- [Supplied material]

(** * real-time-trading: the ranking engine and the offset seeker

    A shallow embedding of [backend/real_time_trading/real_time_trading.py]
    (class [RealTimeTrading]) and of the parts of
    [backend/real_time_trading/utils.py] it relies on
    ([get_market_open_close], [set_offsets_by_time]), followed by the rest of
    [utils.py] that has a meaning of its own ([is_core_market_minutes],
    [set_offsets_by_time_aiokafka], [camel_to_snake], [str2bytes],
    [bytes2str]) and by the two handlers of
    [backend/real_time_trading/handlers.py].

    Conventions.
    - A [UTCDateTime] is an instant, counted in microseconds since the epoch
      (the resolution of Python's [datetime]); a [timedelta(minutes=m)] is
      [m * 60_000_000].
    - A ticker's [gap] is an exact number, kept as a [Z]; the last price of a
      raw ticker is a float that may be not-a-number ([pyfloat]).
    - A Python [dict] is an association list in insertion order with unique
      keys: assigning an existing key keeps its position.
    - The Kafka producer is a trace of [effect]s, in program order, together
      with the warnings and the info lines the logger receives.
    - The functions that consult the exchange calendar come twice: as they
      run once the calendar has answered, and, named [..._raising], with the
      [DateOutOfBounds] that the calendar raises on a date outside its range
      and that nothing catches. *)

From Stdlib Require Import ZArith List Ascii String Bool Lia Sorted Permutation.
Import ListNotations.
Open Scope string_scope.
Open Scope list_scope.
Open Scope Z_scope.

(** ** Python containers *)

Module PyDict.
Section Dict.
Context {K V : Type}.
Variable eqb : K -> K -> bool.

(** [d.get(k)] *)
Fixpoint get (d : list (K * V)) (k : K) : option V :=
  match d with
  | [] => None
  | (k', v) :: r => if eqb k' k then Some v else get r k
  end.

(** [d[k] = v]: an existing key keeps its place, a new one goes last. *)
Fixpoint set (d : list (K * V)) (k : K) (v : V) : list (K * V) :=
  match d with
  | [] => [(k, v)]
  | (k', v') :: r => if eqb k' k then (k', v) :: r else (k', v') :: set r k v
  end.

(** [list(d.values())] *)
Definition values (d : list (K * V)) : list V := map snd d.

(** [list(d.keys())] *)
Definition keys (d : list (K * V)) : list K := map fst d.

End Dict.
End PyDict.

(** [l[:n]] for a Python int [n]: the first [n] elements, and for a negative
    [n] all but the last [-n]. *)
Definition slice_to {A : Type} (l : list A) (n : Z) : list A :=
  if 0 <=? n then firstn (Z.to_nat n) l
  else firstn (List.length l - Z.to_nat (- n))%nat l.

(** ** Values the engine handles *)

(** A Python float as far as the engine looks at it: not-a-number, or a number. *)
Inductive pyfloat : Type :=
| FNaN
| FNum (z : Z).

(** [math.isnan] *)
Definition isnan (x : pyfloat) : bool :=
  match x with FNaN => true | FNum _ => false end.

Definition UTCDateTime : Type := Z.

(** [timedelta(minutes=m)], in microseconds. *)
Definition timedelta_minutes (m : Z) : Z := m * 60000000.

(** [ib_insync.contract.Stock], of which the engine reads the symbol. *)
Record Stock : Type := mkStock { symbol : string }.

(** Modelled from the spec: [raw_ticker.RawTicker] is not among the sources;
    the RawEvent of the data model: a symbol, a last-trade price that may be
    not-a-number, and an event time. *)
Record RawTicker : Type := mkRawTicker {
  rt_symbol : string;
  rt_last : pyfloat;
  rt_time : UTCDateTime
}.

(** Modelled from the spec: [intraday_ticker.IntradayTicker] is not among the
    sources; the SymbolState of the data model: the contract, the reference
    baseline held alongside the state, the most recent valid price, the
    derived metric [gap] and the last-update time. *)
Record IntradayTicker : Type := mkIntradayTicker {
  contract : Stock;
  reference : Z;
  last : pyfloat;
  gap : Z;
  updated_at : option UTCDateTime
}.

- [What to produce] Everything starting at the line containing "Definition isnan (x" and ending at the line containing "the RawEvent of" in the records above should be repeated exactly, and only that.

- [Final answer]
Definition isnan (x : pyfloat) : bool :=
  match x with FNaN => true | FNum _ => false end.

Definition UTCDateTime : Type := Z.

(** [timedelta(minutes=m)], in microseconds. *)
Definition timedelta_minutes (m : Z) : Z := m * 60000000.

(** [ib_insync.contract.Stock], of which the engine reads the symbol. *)
Record Stock : Type := mkStock { symbol : string }.

(** Modelled from the spec: [raw_ticker.RawTicker] is not among the sources;
    the RawEvent of the data model: a symbol, a last-trade price that may be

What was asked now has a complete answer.